| Directions for this task |
Look below for the line containing "(opt_truthy requested = false"; from there, print each line exactly up to and including the line containing "apply existsb_exists in", and stop.
(Provided data)
(* ===== verification/AccountSettings.v ===== *)
(** The settings page of a user: [AccountsPage] in
    src/ui/src/components/user-dashboard.tsx, which chooses the account, keeps
    the page of an account that is not the reader's closed, and renders the cards
    of SettingsCards for the account shown.

    A card keeps its state while it stays at its place in the page, and is
    mounted anew elsewhere: in the tabs of an account, or alone on the page of a
    user without one. *)
From S2P Require Import Prelude.
From stdpp Require Import relations.
From S2P Require Import JsString.
From S2P Require Import JsUri.
From S2P Require Import AdminTypes.
From S2P Require Import Errors.
From S2P Require Import LoadPolicy.
From S2P Require Import AppRoutes.
From S2P Require Import Regions.
From S2P Require Import Readiness.
From S2P Require Import SettingsCards.

(** ** What the page is given *)

Record SettingsInput := {
  si_installations : list GitHubInstallation;
  si_loaded : bool;
  si_login : option string;
  si_route : AccountSettingsRoute;
  si_preferences : option UserPreferences;
  si_setup : bool;
  si_regions : list SandboxRegion;
}.

Definition accountRows (i : SettingsInput) : list GitHubInstallation :=
  settingsInstallations (si_installations i) (si_login i).

Definition scopeAccess (i : SettingsInput) : SettingsScopeAccessState :=
  settingsScopeAccessState (si_installations i) (route_accountLogin (si_route i)) (si_login i)
    (si_loaded i).

Definition selectedAccount (i : SettingsInput) : option GitHubInstallation :=
  find_first (has_login (normalized (route_accountLogin (si_route i)))) (accountRows i).

Definition preferenceInstallationID (i : SettingsInput) : option Z :=
  settingsPreferenceInstallationID (accountRows i) (route_accountLogin (si_route i)) (si_login i).

(** ** What is shown *)

Inductive SettingsPanel :=
  | CheckingPermissions
  | OpeningSettings
  | AccountPanel (account : GitHubInstallation) (tab : AccountSettingsTab)
  | PersonalPanel (tab : AccountSettingsTab).

Definition settingsPanel (i : SettingsInput) : SettingsPanel :=
  match scopeAccess i with
  | ScopeLoading => CheckingPermissions
  | ScopeForbidden => OpeningSettings
  | ScopeManageable =>
      match selectedAccount i with
      | Some account => AccountPanel account (route_tab (si_route i))
      | None => PersonalPanel (route_tab (si_route i))
      end
  end.

(** The accounts of the list: their names, and which is marked. *)
Definition accountList (i : SettingsInput) : list (string * bool) :=
  map (fun a => (or_str (account_login a) "GitHub App",
                 bool_decide (inst_id <$> selectedAccount i = Some (inst_id a)))) (accountRows i).

(** The tabs of an account.  That of the repositories has moved: it is none of
    them. *)
Definition settingsTabList : list (AccountSettingsTab * string) := [
  (TabPreferences, "user.sandboxService"); (TabSandboxTemplates, "user.sandboxTemplates");
  (TabSandboxInstances, "user.sandboxInstances") ].

(** The heading of the panel and the line below it. *)
Definition panelHeading (t : translate) (p : SettingsPanel) : string * string :=
  match p with
  | CheckingPermissions => (t "user.checkingPermissions" [], "")
  | OpeningSettings => (t "user.openingSettings" [], "")
  | AccountPanel a _ => (accountDisplayName a, or_str (account_login a) "GitHub")
  | PersonalPanel TabPreferences =>
      (t "user.accountPreferences" [], t "user.accountPreferencesDescription" [])
  | PersonalPanel TabSandboxTemplates =>
      (t "user.sandboxTemplates" [], t "user.templatesDescription" [])
  | PersonalPanel TabSandboxInstances =>
      (t "user.sandboxInstances" [], t "user.instancesDescription" [])
  | PersonalPanel TabRepositories =>
      (t "user.repositorySetupMoved" [], t "user.repositorySetupMovedDescription" [])
  end.

(** What the sandbox pages of the panel ask for: the kind of page, and the
    installation, which is also the key of the page in the tabs. *)
Inductive SandboxPageKind := TemplatesPage | InstancesPage.

Definition sandboxPage (i : SettingsInput) : option (SandboxPageKind * option Z) :=
  match settingsPanel i with
  | AccountPanel _ TabSandboxTemplates => Some (TemplatesPage, preferenceInstallationID i)
  | AccountPanel _ TabSandboxInstances => Some (InstancesPage, preferenceInstallationID i)
  | PersonalPanel TabSandboxTemplates => Some (TemplatesPage, None)
  | PersonalPanel TabSandboxInstances => Some (InstancesPage, None)
  | _ => None
  end.

(** ** The cards *)

Inductive CardPlace := InTabs | Alone.

#[export] Instance CardPlace_eq_dec : EqDecision CardPlace.
Proof. solve_decision. Defined.

Definition cardPlace (i : SettingsInput) : option CardPlace :=
  match settingsPanel i with
  | AccountPanel _ TabPreferences => Some InTabs
  | PersonalPanel TabPreferences => Some Alone
  | _ => None
  end.

(** The installation that the requests of the cards name. *)
Definition cardInstallation (p : CardPlace) (i : SettingsInput) : option Z :=
  match p with InTabs => preferenceInstallationID i | Alone => None end.

Definition keyProps (p : CardPlace) (i : SettingsInput) : KeyProps := {|
  kp_preferences := si_preferences i;
  kp_allowInheritance := num_truthy (cardInstallation p i);
  kp_installation := cardInstallation p i; kp_regions := si_regions i |}.

Definition cacheProps (p : CardPlace) (i : SettingsInput) : CacheProps := {|
  cp_preferences := si_preferences i; cp_installation := cardInstallation p i |}.

(** The setup steps are offered for the reader's own account. *)
Definition setupShown (p : CardPlace) (i : SettingsInput) : bool :=
  si_setup i && match p with InTabs => negb (num_truthy (preferenceInstallationID i)) | Alone => true end.

Record Cards := { ca_place : CardPlace; ca_key : KeyCard; ca_cache : CacheCard }.

Definition mountCards (p : CardPlace) (i : SettingsInput) : Cards := {|
  ca_place := p; ca_key := mountKeyCard (keyProps p i); ca_cache := mountCacheCard (cacheProps p i) |}.

(** A render of the page: the cards are kept at their place, mounted at another,
    and unmounted where there are none. *)
Definition renderCards (i : SettingsInput) (cards : option Cards) : option Cards :=
  match cardPlace i, cards with
  | None, _ => None
  | Some p, None => Some (mountCards p i)
  | Some p, Some c =>
      if bool_decide (ca_place c = p)
      then Some {| ca_place := p; ca_key := setKeyProps (keyProps p i) (ca_key c);
                   ca_cache := setCacheProps (cacheProps p i) (ca_cache c) |}
      else Some (mountCards p i)
  end.

(** ** The page as a machine *)

Record Settings := {
  se_input : SettingsInput;
  se_cards : option Cards;
  (** The messages shown and the addresses gone to. *)
  se_toasts : list string;
  se_redirects : list string;
}.

Section page.
Context (t : translate).

(** The effect of a page that is not the reader's: a message, and the way to the
    settings of the reader. *)
Definition deniedMessage (i : SettingsInput) : string :=
  match trim <$> route_accountLogin (si_route i) with
  | Some login =>
      if str_truthy login then t "user.sandboxPermissionDeniedFor" [("login", login)]
      else t "user.sandboxPermissionDenied" []
  | None => t "user.sandboxPermissionDenied" []
  end.

Definition settingsAddress (i : SettingsInput) : string :=
  accountSettingsPath (si_login i) (si_login i) TabPreferences.

(** What the effect depends on. *)
Definition scopeKey (i : SettingsInput) : option string * option string * SettingsScopeAccessState :=
  (si_login i, route_accountLogin (si_route i), scopeAccess i).

#[export] Instance SettingsScopeAccessState_eq_dec : EqDecision SettingsScopeAccessState.
Proof. solve_decision. Defined.

Definition scopeEffect (i : SettingsInput) (s : Settings) : Settings :=
  match scopeAccess i with
  | ScopeForbidden => {|
      se_input := se_input s; se_cards := se_cards s; se_toasts := se_toasts s ++ [deniedMessage i];
      se_redirects := se_redirects s ++ [settingsAddress i] |}
  | _ => s
  end.

Definition mountSettings (i : SettingsInput) : Settings :=
  scopeEffect i {|
    se_input := i; se_cards := renderCards i None; se_toasts := []; se_redirects := [] |}.

Definition renderSettings (i : SettingsInput) (s : Settings) : Settings :=
  let s' := {| se_input := i; se_cards := renderCards i (se_cards s); se_toasts := se_toasts s;
               se_redirects := se_redirects s |} in
  if bool_decide (scopeKey i = scopeKey (se_input s)) then s' else scopeEffect i s'.

Definition with_cards (c : Cards) (s : Settings) : Settings := {|
  se_input := se_input s; se_cards := Some c; se_toasts := se_toasts s;
  se_redirects := se_redirects s |}.

(** The page is rendered with other data, or a card is used or answered. *)
Inductive settings_step : Settings -> Settings -> Prop :=
  | st_render i s : settings_step s (renderSettings i s)
  | st_key c k s :
      se_cards s = Some c -> key_step (ca_key c) k -> kc_props k = kc_props (ca_key c) ->
      settings_step s (with_cards {| ca_place := ca_place c; ca_key := k; ca_cache := ca_cache c |} s)
  | st_cache c k s :
      se_cards s = Some c ->
      cache_step (t "user.cacheS3RegionRequired" []) (t "user.cacheS3BucketRequired" []) (ca_cache c) k ->
      cc_props k = cc_props (ca_cache c) ->
      settings_step s (with_cards {| ca_place := ca_place c; ca_key := ca_key c; ca_cache := k |} s).

Inductive settings_reachable : Settings -> Prop :=
  | se_mount i : settings_reachable (mountSettings i)
  | se_next s s' : settings_reachable s -> settings_step s s' -> settings_reachable s'.

(** * Properties *)

(** ** The account of a request *)

(** The installation that a request names on an open page: none for the reader's
    own account, else one that the reader manages, of the account of the page;
    with one installation per account it is the one whose preferences the
    dashboard selects for the page. *)
Record request_scoped (i : SettingsInput) (n : option Z) (p : option UserPreferences) : Prop := {
  sc_open : scopeAccess i = ScopeManageable;
  sc_named :
    let requested := normalized (route_accountLogin (si_route i)) in
    match n with
    | None => opt_truthy requested = false \/ requested = normalized (si_login i)
    | Some m => exists a, a ∈ si_installations i /\ inst_id a = m /\ manageable a = Some true /\
        normalized (account_login a) = requested
    end;
  sc_preferences : p = si_preferences i;
  sc_selected : distinct_logins (si_installations i) ->
    n = settingsPreferenceInstallationID (si_installations i) (route_accountLogin (si_route i))
          (si_login i);
}.

(** What one event adds to the requests of a card: nothing but requests of the page
    as it was when the event happened. *)
Definition only_scoped {A} (props : A -> option Z * option UserPreferences) (i : SettingsInput)
    (before after : list A) : Prop :=
  exists added, after ⊆+ before ++ added /\
    Forall (fun x => request_scoped i (props x).1 (props x).2) added.

Lemma manageable_listed (insts : list GitHubInstallation) (cur : option string)
    (a : GitHubInstallation) :
  a ∈ insts -> manageable a = Some true -> a ∈ settingsInstallations insts cur.
Proof.
  intros Ha Hm. assert (a ∈ manageableSettingsInstallations insts cur) as H
    by (apply elem_of_manageable; auto).
  unfold settingsInstallations. destruct cur as [login|]; [|done].
  destruct (find_first _ _); [done|]. destruct (str_truthy login); [by right|done].
Qed.

(** An open page is the reader's own, or of an account the reader manages. *)
Lemma open_page (i : SettingsInput) :
  scopeAccess i = ScopeManageable ->
  let requested := normalized (route_accountLogin (si_route i)) in
  (opt_truthy requested = false \/ requested = normalized (si_login i)) \/
  exists a, a ∈ si_installations i /\ manageable a = Some true /\
    normalized (account_login a) = requested.
Proof.
  unfold scopeAccess, settingsScopeAccessState, canManageSettingsScope.
  destruct (opt_truthy _) eqn:Et; cbn [negb orb]; [|by left; left].
  case_bool_decide; [by left; right|]. destruct (si_loaded i); [|done]. cbn [negb].
  destruct (existsb _ _) eqn:E; [|done]. intros _. right.
  apply existsb_exists in E as (a & Ha%list_elem_of_In & Hm). split_bools.
  exists a. split_and!; [done..|]. by apply has_login_true.
Qed.

Lemma preference_listed (i : SettingsInput) :
  scopeAccess i = ScopeManageable ->
  let requested := normalized (route_accountLogin (si_route i)) in
  match preferenceInstallationID i with
  | None => opt_truthy requested = false \/ requested = normalized (si_login i)
  | Some m => exists a, a ∈ si_installations i /\ inst_id a = m /\ manageable a = Some true /\
      normalized (account_login a) = requested
  end.
Proof.
  intros Ho. cbv zeta. unfold preferenceInstallationID, settingsPreferenceInstallationID.
  destruct (opt_truthy _) eqn:Et; cbn [negb orb]; [|by left]. case_bool_decide as Hc; [by right|].
  destruct (find_first _ _) as [a|] eqn:E; cbn [fmap option_fmap option_map].
  - apply find_first_Some in E as [Ha Hl%has_login_true].
    apply elem_of_settingsInstallations in Ha as [Ha|[Ha Hm]]; [congruence|]. by exists a.
  - exfalso. destruct (open_page i Ho) as [[H|H]|(a & Ha & Hm & Hl)]; [congruence|done|].
    rewrite find_first_None in E. specialize (E a (manageable_listed _ _ a Ha Hm)).
    by rewrite (proj2 (has_login_true _ _) Hl) in E.
Qed.

Lemma selected_scope (i : SettingsInput) :
  scopeAccess i = ScopeManageable -> distinct_logins (si_installations i) ->
  preferenceInstallationID i =
    settingsPreferenceInstallationID (si_installations i) (route_accountLogin (si_route i)) (si_login i).
Proof.
  intros Ho Hd. pose proof (preference_listed i Ho) as Hp. cbv zeta in Hp. revert Hp.
  unfold preferenceInstallationID, settingsPreferenceInstallationID.
  destruct (opt_truthy _) eqn:Et; cbn [negb orb]; [|done]. case_bool_decide as Hc; [done|].
  destruct (find_first _ (accountRows i)) as [a|] eqn:Ea; cbn [fmap option_fmap option_map];
    [|by intros [?|?]].
  intros (b & Hb & Eb & _ & Hl). rewrite <- Eb.
  destruct (find_first _ (si_installations i)) as [c|] eqn:Ec; cbn.
  - apply find_first_Some in Ec as [Hi Hlc%has_login_true]. do 2 f_equal.
    apply Hd; [done..|by rewrite Hl|congruence].
  - rewrite find_first_None in Ec. specialize (Ec b Hb).
    by rewrite (proj2 (has_login_true _ _) Hl) in Ec.
Qed.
(End Provided data)
| Answer to this task |
  (opt_truthy requested = false \/ requested = normalized (si_login i)) \/
  exists a, a ∈ si_installations i /\ manageable a = Some true /\
    normalized (account_login a) = requested.
Proof.
  unfold scopeAccess, settingsScopeAccessState, canManageSettingsScope.
  destruct (opt_truthy _) eqn:Et; cbn [negb orb]; [|by left; left].
  case_bool_decide; [by left; right|]. destruct (si_loaded i); [|done]. cbn [negb].
  destruct (existsb _ _) eqn:E; [|done]. intros _. right.
  apply existsb_exists in E as (a & Ha%list_elem_of_In & Hm). split_bools.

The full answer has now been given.